Task requirements
Would you reproduce exactly the lines below from the one holding "intros i. simpl. rewrite !alter_setValidPath_ingress." through the one holding "intros Hwf Hin.", inclusive, and no others?

Supplied data

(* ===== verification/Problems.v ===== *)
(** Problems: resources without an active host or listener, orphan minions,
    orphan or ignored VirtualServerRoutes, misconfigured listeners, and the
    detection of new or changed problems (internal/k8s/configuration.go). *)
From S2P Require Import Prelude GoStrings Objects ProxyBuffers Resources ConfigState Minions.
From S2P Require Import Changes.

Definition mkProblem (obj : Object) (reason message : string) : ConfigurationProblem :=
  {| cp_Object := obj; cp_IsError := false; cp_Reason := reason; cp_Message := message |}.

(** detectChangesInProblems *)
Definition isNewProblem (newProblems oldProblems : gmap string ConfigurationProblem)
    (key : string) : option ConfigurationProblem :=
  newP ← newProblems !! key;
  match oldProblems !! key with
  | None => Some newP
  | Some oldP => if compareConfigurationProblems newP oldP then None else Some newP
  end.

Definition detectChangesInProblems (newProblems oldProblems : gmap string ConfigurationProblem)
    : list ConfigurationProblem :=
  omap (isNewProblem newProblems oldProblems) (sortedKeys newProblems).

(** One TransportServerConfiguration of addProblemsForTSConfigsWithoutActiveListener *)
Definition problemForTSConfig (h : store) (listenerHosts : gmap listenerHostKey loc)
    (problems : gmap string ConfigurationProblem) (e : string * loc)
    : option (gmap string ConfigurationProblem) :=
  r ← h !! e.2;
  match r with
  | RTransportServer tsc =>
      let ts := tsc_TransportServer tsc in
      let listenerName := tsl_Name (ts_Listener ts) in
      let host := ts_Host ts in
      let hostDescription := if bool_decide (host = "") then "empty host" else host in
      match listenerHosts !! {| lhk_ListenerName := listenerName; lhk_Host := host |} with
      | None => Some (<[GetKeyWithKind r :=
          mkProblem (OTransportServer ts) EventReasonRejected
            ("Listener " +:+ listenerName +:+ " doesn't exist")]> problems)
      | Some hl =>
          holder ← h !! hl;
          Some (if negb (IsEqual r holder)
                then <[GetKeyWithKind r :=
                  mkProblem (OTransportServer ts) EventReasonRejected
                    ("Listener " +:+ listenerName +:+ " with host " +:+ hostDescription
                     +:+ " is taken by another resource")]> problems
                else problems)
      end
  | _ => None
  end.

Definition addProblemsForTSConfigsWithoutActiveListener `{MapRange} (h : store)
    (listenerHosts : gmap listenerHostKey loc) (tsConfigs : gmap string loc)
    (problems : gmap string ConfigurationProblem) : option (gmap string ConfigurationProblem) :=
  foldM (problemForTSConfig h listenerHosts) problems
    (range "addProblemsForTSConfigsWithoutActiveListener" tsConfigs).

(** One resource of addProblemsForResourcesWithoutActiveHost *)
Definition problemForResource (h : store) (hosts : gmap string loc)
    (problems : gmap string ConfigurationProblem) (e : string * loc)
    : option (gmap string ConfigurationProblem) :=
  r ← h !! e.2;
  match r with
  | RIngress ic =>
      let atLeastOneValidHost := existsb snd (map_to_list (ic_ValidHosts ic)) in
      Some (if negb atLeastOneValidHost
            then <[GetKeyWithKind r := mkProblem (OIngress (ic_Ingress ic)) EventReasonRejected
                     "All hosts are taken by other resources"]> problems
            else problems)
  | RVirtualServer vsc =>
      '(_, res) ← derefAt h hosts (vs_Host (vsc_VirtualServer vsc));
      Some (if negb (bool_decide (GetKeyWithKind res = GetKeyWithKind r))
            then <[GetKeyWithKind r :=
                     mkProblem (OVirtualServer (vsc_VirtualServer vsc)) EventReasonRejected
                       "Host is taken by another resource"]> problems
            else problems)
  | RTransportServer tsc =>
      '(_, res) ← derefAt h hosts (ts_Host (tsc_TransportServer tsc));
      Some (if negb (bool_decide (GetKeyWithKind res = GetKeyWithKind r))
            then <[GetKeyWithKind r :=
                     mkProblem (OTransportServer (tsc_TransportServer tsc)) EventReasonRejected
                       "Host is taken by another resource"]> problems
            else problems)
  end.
==
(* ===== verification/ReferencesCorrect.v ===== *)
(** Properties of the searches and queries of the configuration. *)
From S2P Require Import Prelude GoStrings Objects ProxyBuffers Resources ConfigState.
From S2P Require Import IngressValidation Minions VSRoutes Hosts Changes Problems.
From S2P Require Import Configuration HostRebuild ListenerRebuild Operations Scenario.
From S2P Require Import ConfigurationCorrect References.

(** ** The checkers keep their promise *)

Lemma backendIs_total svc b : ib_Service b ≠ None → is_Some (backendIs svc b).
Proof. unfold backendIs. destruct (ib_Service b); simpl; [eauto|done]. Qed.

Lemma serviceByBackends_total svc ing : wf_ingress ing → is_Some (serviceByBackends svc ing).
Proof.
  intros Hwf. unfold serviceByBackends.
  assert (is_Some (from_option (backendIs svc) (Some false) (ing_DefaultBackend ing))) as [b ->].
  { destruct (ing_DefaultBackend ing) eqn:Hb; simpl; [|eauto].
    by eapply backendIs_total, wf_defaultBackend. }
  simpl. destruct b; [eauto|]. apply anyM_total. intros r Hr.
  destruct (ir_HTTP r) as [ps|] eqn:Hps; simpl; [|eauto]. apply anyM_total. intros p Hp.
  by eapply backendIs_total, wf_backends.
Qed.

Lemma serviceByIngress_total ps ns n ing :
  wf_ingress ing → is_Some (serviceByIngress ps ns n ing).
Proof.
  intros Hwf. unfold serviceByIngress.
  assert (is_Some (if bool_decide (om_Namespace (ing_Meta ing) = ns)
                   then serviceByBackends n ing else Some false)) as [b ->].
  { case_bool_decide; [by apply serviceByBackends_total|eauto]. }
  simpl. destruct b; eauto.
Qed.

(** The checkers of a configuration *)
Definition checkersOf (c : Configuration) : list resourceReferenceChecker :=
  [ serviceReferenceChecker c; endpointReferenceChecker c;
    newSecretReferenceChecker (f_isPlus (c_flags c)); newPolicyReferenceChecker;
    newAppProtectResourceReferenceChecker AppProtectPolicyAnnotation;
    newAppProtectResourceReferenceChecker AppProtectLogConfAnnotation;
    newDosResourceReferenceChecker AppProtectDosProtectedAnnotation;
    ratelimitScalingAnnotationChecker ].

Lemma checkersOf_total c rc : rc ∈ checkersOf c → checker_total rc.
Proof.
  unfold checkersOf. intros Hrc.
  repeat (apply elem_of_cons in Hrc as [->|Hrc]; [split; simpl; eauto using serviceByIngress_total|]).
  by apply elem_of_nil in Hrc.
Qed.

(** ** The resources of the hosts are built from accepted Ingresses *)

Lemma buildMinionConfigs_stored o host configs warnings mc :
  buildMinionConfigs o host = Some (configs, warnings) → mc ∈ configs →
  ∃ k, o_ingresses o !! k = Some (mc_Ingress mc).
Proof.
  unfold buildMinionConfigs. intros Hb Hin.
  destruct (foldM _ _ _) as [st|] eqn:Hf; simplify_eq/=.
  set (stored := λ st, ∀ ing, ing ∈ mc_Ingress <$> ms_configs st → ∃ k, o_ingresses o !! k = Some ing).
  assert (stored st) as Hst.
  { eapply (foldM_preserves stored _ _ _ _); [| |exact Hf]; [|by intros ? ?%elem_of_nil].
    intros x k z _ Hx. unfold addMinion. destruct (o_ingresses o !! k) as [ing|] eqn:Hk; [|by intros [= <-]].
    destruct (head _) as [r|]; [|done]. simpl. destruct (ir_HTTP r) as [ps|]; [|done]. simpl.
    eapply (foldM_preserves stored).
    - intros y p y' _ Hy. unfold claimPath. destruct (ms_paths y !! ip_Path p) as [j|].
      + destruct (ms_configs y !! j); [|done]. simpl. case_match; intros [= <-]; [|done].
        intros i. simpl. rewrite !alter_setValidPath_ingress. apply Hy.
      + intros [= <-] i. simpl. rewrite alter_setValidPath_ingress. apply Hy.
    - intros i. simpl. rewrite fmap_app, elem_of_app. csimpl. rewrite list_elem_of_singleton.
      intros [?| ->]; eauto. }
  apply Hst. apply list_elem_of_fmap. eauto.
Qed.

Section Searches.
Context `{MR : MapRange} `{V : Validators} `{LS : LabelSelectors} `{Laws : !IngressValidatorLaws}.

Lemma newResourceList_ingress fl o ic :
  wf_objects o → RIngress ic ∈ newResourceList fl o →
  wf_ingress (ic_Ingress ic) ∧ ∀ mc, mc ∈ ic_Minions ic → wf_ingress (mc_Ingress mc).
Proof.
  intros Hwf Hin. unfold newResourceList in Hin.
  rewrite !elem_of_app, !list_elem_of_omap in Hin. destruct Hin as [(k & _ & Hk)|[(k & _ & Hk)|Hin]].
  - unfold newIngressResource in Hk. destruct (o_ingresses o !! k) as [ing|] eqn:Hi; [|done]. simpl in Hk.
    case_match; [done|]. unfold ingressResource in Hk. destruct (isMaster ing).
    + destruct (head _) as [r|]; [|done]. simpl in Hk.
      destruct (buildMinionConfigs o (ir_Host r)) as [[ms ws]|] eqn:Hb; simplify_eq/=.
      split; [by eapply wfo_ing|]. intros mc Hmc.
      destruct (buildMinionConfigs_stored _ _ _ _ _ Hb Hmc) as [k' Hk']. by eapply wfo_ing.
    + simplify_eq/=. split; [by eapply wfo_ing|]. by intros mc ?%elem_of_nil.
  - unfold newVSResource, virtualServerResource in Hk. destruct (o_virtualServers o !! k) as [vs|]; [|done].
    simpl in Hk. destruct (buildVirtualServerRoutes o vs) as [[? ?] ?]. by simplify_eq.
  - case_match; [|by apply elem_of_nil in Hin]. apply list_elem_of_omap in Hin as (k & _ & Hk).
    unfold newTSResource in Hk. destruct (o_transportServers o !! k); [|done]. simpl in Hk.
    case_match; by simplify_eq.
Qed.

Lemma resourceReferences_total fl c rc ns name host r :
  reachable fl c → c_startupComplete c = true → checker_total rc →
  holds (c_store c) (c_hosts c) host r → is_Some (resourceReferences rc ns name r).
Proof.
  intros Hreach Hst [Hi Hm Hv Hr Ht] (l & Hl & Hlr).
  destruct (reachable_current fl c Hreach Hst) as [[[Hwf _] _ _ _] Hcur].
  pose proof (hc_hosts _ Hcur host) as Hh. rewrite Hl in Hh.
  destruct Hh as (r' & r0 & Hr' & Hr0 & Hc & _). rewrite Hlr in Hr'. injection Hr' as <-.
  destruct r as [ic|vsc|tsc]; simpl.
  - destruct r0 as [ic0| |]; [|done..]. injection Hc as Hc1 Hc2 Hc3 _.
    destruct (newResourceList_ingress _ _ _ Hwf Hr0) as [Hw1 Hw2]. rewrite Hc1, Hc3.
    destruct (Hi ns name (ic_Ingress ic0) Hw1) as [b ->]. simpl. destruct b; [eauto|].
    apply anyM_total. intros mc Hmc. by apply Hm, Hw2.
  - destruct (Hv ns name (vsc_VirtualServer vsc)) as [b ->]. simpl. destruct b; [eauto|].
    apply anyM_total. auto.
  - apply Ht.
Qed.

Written solution
        intros i. simpl. rewrite !alter_setValidPath_ingress. apply Hy.
      + intros [= <-] i. simpl. rewrite alter_setValidPath_ingress. apply Hy.
    - intros i. simpl. rewrite fmap_app, elem_of_app. csimpl. rewrite list_elem_of_singleton.
      intros [?| ->]; eauto. }
  apply Hst. apply list_elem_of_fmap. eauto.
Qed.

Section Searches.
Context `{MR : MapRange} `{V : Validators} `{LS : LabelSelectors} `{Laws : !IngressValidatorLaws}.

Lemma newResourceList_ingress fl o ic :
  wf_objects o → RIngress ic ∈ newResourceList fl o →
  wf_ingress (ic_Ingress ic) ∧ ∀ mc, mc ∈ ic_Minions ic → wf_ingress (mc_Ingress mc).
Proof.
  intros Hwf Hin. unfold newResourceList in Hin.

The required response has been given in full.